*Saved data entries*.

(* ===== verification/StreamsSpec.v ===== *)
(** * Streams service: the buffer of a stream and the specification

    The buffer holds the last part of the data that have been added; an abstract
    stream holds all of them. *)

From stdpp Require Import gmap.
From S2P Require Import Prelude Ring Streams JsonWrite JsonRead JsonBinary StreamsSvc.

(** The places in the buffer, which has one free byte at least; positions do not
    wrap around. *)
Record buf_ok (y : VirtualStream) : Prop := {
  bo_len : 1 <= vs_buf_len y <= 2 ^ 32;
  bo_buf : zlen (vs_buf y) = vs_buf_len y;
  bo_bytes : is_bytes (vs_buf y);
  bo_inp : 0 <= vs_buf_inp y < vs_buf_len y;
  bo_out : 0 <= vs_buf_out y < vs_buf_len y;
}.

(** What is in the buffer. *)
Definition content (y : VirtualStream) : bytes := ring (vs_buf y) (vs_buf_out y) (vs_buf_inp y).

Lemma mod_once a n : 0 <= a < 2 * n -> a mod n = if a <? n then a else a - n.
Proof. intros Ha. zcases; [by apply Z.mod_small; lia|]. symmetry. apply (Z.mod_unique _ _ 1); lia. Qed.

Lemma used_len y : buf_ok y -> buf_used y = zlen (content y).
Proof.
  intros []. unfold buf_used, content. rewrite ring_len by lia. rewrite bo_buf0. rewrite wrapu_small by lia. rewrite mod_once by lia.
  unfold room. zcases; lia.
Qed.

Lemma room_len y : buf_ok y -> buf_room y = vs_buf_len y - 1 - zlen (content y) /\ 0 <= buf_room y < vs_buf_len y.
Proof.
  intros []. unfold buf_room, content. rewrite ring_len by lia. rewrite bo_buf0. rewrite wrapu_small by lia. rewrite mod_once by lia.
  unfold room. zcases; lia.
Qed.

Lemma content_max y : buf_ok y -> 0 <= zlen (content y) < vs_buf_len y.
Proof. intros Hy. pose proof (room_len y Hy). pose proof (zlen_nonneg (content y)). lia. Qed.

Lemma content_bytes y : buf_ok y -> is_bytes (content y).
Proof.
  intros []. unfold content, ring. destruct (_ <=? _); [by apply bytes_slice|].
  apply bytes_app; [by apply bytes_zdrop|by apply bytes_ztake].
Qed.

Lemma content_len y : buf_ok y -> zlen (content y) =
  if vs_buf_out y <=? vs_buf_inp y then vs_buf_inp y - vs_buf_out y else vs_buf_len y - vs_buf_out y + vs_buf_inp y.
Proof. intros []. unfold content. rewrite ring_len by lia. rewrite bo_buf0. unfold room. zcases; lia. Qed.

(** Adding data. *)
Lemma buf_store_ok y d : buf_ok y -> is_bytes d -> zlen d <= buf_room y -> exists m,
  buf_store y d = Some m /\ forall pos eos, let y' := set_vs_input m (u64 (vs_buf_inp y + zlen d) mod vs_buf_len y) pos eos y in
  buf_ok y' /\ content y' = content y ++ d.
Proof.
  intros Hy Hb Hd. pose proof (room_len y Hy) as [HR HR2]. pose proof (zlen_nonneg d). pose proof Hy as []. unfold content in HR. rewrite ring_len in HR by lia.
  destruct (ring_store (vs_buf y) (vs_buf_out y) (vs_buf_inp y) d) as (m & E & Hl & Hc); [lia|lia|lia|]. rewrite bo_buf0 in *. exists m. split.
  { unfold buf_store. rewrite <- E. done. }
  intros pos eos. cbv zeta. rewrite wrapu_small by (lia).
  assert (Hm : (vs_buf_inp y + zlen d) mod vs_buf_len y = if vs_buf_inp y + zlen d <? vs_buf_len y then vs_buf_inp y + zlen d else vs_buf_inp y + zlen d - vs_buf_len y)
    by (apply mod_once; unfold room in *; revert Hd HR; zcases; lia).
  rewrite Hm. split; [|exact Hc]. constructor; cbn; [done|done| | |done].
  - revert E. zcases; intros E; [by eapply mem_write_bytes|]. destruct (mem_write _ _ _) as [m1|] eqn:E1; [|done]. cbn in E.
    eapply mem_write_bytes; [exact E| |by apply bytes_zdrop]. eapply mem_write_bytes; [exact E1|done|by apply bytes_ztake].
  - unfold room in *. revert Hd HR. zcases; lia.
Qed.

*WHAT TO WORK ON*. In the data above, how many lines contain the word "From"? Write the number only.

*TASK RESPONSE*. 2